#### Task requirements:
The lines below starting at the line containing "v) (arrived_at v now)" and ending at the line containing "else None) root" are to be repeated exactly, with both ends kept and nothing else added.

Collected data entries
◆ ◆ ◆

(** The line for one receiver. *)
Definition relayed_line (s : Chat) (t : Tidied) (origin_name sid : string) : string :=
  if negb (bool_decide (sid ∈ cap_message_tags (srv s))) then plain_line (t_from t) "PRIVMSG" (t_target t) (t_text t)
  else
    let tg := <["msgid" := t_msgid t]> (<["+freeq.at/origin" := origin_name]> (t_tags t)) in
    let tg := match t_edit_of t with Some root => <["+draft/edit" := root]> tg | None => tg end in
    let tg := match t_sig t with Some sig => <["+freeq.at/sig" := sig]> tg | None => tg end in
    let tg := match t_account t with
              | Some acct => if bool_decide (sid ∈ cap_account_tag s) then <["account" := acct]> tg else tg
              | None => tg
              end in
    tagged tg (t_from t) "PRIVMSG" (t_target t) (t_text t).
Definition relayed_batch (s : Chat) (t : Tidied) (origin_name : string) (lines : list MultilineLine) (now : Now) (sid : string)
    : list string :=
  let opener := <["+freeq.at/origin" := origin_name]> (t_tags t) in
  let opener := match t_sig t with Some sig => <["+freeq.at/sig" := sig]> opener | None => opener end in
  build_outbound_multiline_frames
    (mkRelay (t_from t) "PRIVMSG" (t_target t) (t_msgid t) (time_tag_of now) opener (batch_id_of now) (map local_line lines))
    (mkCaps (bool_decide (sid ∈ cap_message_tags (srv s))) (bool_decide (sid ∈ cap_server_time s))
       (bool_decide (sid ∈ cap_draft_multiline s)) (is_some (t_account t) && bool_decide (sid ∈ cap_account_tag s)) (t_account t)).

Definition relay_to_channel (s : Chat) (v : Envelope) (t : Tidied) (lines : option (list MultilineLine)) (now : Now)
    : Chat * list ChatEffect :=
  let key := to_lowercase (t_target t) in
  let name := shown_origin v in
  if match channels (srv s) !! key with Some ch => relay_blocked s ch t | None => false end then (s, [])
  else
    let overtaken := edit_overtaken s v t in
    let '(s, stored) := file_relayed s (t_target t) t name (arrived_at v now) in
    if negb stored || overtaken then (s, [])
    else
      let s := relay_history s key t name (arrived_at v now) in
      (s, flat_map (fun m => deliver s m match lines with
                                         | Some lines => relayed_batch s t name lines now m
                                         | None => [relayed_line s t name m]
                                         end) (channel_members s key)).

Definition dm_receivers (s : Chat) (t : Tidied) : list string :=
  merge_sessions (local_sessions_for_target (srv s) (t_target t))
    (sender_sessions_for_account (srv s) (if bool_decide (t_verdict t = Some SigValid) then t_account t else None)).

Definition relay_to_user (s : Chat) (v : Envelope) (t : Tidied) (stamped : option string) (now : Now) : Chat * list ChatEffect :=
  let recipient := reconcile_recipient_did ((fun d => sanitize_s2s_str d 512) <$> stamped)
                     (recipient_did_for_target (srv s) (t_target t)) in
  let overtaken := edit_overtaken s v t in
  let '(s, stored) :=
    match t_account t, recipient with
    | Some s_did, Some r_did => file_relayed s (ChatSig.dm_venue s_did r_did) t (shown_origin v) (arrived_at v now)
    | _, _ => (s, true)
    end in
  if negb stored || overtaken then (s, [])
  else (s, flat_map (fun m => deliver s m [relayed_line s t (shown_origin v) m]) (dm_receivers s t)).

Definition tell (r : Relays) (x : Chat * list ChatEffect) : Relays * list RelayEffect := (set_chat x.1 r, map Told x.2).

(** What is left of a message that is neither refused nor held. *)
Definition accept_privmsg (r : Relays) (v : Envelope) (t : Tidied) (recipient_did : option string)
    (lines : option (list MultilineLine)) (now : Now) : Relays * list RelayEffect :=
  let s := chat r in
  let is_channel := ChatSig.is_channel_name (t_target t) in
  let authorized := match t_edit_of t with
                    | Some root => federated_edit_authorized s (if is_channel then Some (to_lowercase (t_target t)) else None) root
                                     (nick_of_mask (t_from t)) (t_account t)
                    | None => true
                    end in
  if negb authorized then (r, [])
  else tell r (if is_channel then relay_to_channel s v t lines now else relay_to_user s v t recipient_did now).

◆ ◆ ◆

#### Solution to this problem:
    | Some s_did, Some r_did => file_relayed s (ChatSig.dm_venue s_did r_did) t (shown_origin v) (arrived_at v now)
    | _, _ => (s, true)
    end in
  if negb stored || overtaken then (s, [])
  else (s, flat_map (fun m => deliver s m [relayed_line s t (shown_origin v) m]) (dm_receivers s t)).

Definition tell (r : Relays) (x : Chat * list ChatEffect) : Relays * list RelayEffect := (set_chat x.1 r, map Told x.2).

(** What is left of a message that is neither refused nor held. *)
Definition accept_privmsg (r : Relays) (v : Envelope) (t : Tidied) (recipient_did : option string)
    (lines : option (list MultilineLine)) (now : Now) : Relays * list RelayEffect :=
  let s := chat r in
  let is_channel := ChatSig.is_channel_name (t_target t) in
  let authorized := match t_edit_of t with
                    | Some root => federated_edit_authorized s (if is_channel then Some (to_lowercase (t_target t)) else None) root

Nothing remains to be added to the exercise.